WORK TASK: As the answer, set down the lines below from the one containing "#[export] Instance upd_lac" through the one containing "(msgb_nsei r) (msgb_bvci r) (msgb_data r).", exactly and inclusively, and no others.

*** RECORDED DATA Section Begins ***

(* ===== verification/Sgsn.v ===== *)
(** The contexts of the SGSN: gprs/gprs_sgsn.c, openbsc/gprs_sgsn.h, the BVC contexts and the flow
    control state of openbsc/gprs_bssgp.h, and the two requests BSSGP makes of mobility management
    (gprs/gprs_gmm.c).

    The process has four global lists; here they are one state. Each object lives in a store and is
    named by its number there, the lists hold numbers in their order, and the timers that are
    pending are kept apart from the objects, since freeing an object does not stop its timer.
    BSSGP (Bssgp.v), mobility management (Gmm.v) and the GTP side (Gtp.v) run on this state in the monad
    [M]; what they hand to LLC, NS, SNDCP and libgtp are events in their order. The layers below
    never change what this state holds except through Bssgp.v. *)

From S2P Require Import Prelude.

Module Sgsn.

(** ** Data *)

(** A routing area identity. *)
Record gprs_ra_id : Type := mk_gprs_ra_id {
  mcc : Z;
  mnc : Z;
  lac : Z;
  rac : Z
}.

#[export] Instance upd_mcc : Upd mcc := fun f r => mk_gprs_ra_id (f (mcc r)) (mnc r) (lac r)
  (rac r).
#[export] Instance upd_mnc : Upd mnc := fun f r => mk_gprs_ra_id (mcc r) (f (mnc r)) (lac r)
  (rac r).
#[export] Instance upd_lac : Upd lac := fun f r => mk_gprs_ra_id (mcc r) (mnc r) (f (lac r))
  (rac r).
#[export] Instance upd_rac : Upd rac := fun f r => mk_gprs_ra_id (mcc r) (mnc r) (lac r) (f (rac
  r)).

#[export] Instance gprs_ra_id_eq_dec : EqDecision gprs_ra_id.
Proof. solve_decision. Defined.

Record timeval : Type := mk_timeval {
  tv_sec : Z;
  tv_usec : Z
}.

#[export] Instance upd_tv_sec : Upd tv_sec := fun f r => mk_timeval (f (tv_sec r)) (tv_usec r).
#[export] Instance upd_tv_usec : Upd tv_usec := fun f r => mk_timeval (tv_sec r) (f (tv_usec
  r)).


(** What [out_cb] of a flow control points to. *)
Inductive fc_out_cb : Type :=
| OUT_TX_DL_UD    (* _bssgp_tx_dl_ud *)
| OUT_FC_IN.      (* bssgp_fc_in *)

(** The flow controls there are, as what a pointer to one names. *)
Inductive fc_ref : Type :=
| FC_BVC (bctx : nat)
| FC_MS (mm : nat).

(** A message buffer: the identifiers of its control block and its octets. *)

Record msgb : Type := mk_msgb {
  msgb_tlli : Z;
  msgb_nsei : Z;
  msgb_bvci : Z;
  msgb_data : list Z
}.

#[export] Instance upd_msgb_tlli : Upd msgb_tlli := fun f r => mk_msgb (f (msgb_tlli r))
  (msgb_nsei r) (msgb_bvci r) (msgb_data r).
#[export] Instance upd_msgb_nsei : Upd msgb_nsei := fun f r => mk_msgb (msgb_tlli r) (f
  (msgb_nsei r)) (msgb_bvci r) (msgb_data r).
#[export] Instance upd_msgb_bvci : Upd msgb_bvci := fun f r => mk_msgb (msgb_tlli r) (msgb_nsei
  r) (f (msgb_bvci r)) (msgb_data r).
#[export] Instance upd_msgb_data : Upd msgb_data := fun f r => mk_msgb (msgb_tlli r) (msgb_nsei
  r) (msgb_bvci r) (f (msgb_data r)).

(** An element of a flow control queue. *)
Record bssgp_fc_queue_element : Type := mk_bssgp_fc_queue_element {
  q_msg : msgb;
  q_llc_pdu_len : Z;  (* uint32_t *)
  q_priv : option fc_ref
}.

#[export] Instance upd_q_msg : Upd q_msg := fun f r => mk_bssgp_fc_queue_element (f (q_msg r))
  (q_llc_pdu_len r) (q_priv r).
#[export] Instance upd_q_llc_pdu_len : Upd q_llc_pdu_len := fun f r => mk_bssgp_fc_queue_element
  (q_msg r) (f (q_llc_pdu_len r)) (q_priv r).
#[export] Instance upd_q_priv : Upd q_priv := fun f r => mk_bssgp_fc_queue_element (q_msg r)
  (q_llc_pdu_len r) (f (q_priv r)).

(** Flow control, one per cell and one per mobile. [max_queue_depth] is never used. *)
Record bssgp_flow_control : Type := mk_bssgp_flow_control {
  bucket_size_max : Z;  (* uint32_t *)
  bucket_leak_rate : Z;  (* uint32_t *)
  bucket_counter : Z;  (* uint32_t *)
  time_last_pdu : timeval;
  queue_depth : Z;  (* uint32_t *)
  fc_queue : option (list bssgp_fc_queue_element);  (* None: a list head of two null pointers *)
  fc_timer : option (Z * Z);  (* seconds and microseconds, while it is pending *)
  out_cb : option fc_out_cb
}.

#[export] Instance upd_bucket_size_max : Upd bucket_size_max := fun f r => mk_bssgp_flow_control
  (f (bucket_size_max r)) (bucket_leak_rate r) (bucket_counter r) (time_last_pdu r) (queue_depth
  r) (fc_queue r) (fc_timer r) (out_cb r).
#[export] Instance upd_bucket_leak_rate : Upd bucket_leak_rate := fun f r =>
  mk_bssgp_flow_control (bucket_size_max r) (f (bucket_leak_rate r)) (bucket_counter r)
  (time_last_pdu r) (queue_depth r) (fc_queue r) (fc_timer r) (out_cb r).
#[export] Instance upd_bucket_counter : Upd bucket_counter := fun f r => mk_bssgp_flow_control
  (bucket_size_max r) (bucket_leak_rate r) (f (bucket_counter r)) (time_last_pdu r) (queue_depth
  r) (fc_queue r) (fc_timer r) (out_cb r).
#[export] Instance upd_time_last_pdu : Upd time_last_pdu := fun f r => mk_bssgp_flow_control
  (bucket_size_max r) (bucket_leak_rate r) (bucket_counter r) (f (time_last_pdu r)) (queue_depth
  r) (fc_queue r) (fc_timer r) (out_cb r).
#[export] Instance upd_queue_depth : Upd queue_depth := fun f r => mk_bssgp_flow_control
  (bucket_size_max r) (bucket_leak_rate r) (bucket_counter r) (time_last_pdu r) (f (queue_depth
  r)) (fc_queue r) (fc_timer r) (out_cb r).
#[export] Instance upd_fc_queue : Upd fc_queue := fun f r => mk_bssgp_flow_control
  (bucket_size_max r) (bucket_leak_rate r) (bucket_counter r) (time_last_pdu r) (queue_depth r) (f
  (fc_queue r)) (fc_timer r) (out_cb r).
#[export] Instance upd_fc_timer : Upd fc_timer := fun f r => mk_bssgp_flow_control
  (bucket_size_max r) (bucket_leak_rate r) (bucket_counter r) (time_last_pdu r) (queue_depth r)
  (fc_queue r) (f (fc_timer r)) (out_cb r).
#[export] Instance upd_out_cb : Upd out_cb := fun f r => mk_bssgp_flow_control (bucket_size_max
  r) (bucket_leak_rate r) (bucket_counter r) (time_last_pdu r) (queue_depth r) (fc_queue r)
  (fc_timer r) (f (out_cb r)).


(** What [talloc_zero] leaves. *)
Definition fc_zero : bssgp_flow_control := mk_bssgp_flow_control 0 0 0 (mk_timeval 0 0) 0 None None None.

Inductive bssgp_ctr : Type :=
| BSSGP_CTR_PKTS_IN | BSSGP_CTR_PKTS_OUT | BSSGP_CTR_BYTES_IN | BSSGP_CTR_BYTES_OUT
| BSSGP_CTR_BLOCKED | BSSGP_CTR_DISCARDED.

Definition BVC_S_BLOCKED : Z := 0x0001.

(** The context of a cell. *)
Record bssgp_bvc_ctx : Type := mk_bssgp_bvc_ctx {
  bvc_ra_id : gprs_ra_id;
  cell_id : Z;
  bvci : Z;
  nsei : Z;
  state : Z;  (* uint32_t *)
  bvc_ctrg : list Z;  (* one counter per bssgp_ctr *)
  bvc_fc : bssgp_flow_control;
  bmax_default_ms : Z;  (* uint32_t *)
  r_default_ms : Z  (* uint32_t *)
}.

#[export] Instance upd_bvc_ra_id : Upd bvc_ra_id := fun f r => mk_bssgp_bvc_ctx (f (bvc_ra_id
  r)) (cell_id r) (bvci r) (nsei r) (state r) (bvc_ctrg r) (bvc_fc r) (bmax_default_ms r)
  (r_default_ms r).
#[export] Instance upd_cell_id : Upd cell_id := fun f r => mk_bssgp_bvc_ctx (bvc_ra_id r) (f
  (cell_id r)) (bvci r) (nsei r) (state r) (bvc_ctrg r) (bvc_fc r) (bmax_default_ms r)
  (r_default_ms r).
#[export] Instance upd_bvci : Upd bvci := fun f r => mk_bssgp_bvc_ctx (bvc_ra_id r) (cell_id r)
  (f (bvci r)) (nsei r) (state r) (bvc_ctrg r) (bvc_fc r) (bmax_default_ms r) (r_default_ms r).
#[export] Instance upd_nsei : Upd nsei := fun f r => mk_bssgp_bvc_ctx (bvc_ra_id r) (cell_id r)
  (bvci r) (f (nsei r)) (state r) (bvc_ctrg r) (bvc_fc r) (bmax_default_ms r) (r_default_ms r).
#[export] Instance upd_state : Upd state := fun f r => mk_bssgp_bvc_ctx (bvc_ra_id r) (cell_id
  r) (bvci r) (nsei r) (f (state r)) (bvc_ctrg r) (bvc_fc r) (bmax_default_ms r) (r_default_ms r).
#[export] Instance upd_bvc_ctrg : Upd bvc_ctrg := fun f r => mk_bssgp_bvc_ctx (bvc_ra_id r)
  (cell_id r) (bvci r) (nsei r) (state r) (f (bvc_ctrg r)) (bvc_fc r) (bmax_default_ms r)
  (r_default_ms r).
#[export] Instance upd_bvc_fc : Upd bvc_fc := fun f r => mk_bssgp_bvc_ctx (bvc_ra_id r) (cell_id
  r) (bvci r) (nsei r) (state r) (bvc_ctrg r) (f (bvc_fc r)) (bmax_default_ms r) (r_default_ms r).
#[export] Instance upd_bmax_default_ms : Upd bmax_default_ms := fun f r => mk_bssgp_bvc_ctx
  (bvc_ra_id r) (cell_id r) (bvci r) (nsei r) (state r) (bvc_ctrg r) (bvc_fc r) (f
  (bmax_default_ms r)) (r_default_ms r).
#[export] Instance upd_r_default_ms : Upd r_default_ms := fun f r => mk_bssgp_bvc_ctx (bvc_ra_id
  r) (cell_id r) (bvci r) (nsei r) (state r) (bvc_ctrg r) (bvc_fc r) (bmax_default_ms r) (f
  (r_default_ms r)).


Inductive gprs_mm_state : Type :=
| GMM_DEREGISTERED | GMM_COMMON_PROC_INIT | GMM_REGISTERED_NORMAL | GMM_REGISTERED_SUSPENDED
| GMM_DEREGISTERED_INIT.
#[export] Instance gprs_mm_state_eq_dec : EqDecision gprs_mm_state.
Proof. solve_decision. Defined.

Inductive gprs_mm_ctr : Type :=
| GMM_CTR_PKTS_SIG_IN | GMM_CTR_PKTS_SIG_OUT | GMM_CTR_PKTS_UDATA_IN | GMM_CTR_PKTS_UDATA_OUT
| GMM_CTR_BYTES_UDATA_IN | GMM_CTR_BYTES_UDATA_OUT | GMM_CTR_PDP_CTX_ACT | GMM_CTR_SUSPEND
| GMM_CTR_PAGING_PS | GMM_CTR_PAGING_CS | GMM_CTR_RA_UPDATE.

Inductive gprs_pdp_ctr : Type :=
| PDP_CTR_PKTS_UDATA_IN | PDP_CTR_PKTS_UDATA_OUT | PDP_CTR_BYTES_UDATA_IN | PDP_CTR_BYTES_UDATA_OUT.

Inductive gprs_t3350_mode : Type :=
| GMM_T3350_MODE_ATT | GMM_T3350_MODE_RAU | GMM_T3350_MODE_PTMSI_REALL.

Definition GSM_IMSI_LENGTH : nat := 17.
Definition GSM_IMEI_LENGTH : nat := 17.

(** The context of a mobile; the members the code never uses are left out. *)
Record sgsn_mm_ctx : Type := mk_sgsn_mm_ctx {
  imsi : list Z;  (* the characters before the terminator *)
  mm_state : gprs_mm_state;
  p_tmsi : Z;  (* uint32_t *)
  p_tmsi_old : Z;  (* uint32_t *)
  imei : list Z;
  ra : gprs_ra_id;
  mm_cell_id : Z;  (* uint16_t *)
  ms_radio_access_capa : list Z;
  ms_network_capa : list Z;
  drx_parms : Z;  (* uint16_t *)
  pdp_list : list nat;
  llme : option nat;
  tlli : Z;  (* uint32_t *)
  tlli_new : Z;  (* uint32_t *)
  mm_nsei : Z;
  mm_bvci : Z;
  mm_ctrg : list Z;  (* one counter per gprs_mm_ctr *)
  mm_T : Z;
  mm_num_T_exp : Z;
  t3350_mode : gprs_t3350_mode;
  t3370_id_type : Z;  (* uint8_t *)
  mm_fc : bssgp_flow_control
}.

*** RECORDED DATA Section Ends ***

EXERCISE ANSWER:
#[export] Instance upd_lac : Upd lac := fun f r => mk_gprs_ra_id (mcc r) (mnc r) (f (lac r))
  (rac r).
#[export] Instance upd_rac : Upd rac := fun f r => mk_gprs_ra_id (mcc r) (mnc r) (lac r) (f (rac
  r)).

#[export] Instance gprs_ra_id_eq_dec : EqDecision gprs_ra_id.
Proof. solve_decision. Defined.

Record timeval : Type := mk_timeval {
  tv_sec : Z;
  tv_usec : Z
}.

#[export] Instance upd_tv_sec : Upd tv_sec := fun f r => mk_timeval (f (tv_sec r)) (tv_usec r).
#[export] Instance upd_tv_usec : Upd tv_usec := fun f r => mk_timeval (tv_sec r) (f (tv_usec
  r)).


(** What [out_cb] of a flow control points to. *)
Inductive fc_out_cb : Type :=
| OUT_TX_DL_UD    (* _bssgp_tx_dl_ud *)
| OUT_FC_IN.      (* bssgp_fc_in *)

(** The flow controls there are, as what a pointer to one names. *)
Inductive fc_ref : Type :=
| FC_BVC (bctx : nat)
| FC_MS (mm : nat).

(** A message buffer: the identifiers of its control block and its octets. *)

Record msgb : Type := mk_msgb {
  msgb_tlli : Z;
  msgb_nsei : Z;
  msgb_bvci : Z;
  msgb_data : list Z
}.

#[export] Instance upd_msgb_tlli : Upd msgb_tlli := fun f r => mk_msgb (f (msgb_tlli r))
  (msgb_nsei r) (msgb_bvci r) (msgb_data r).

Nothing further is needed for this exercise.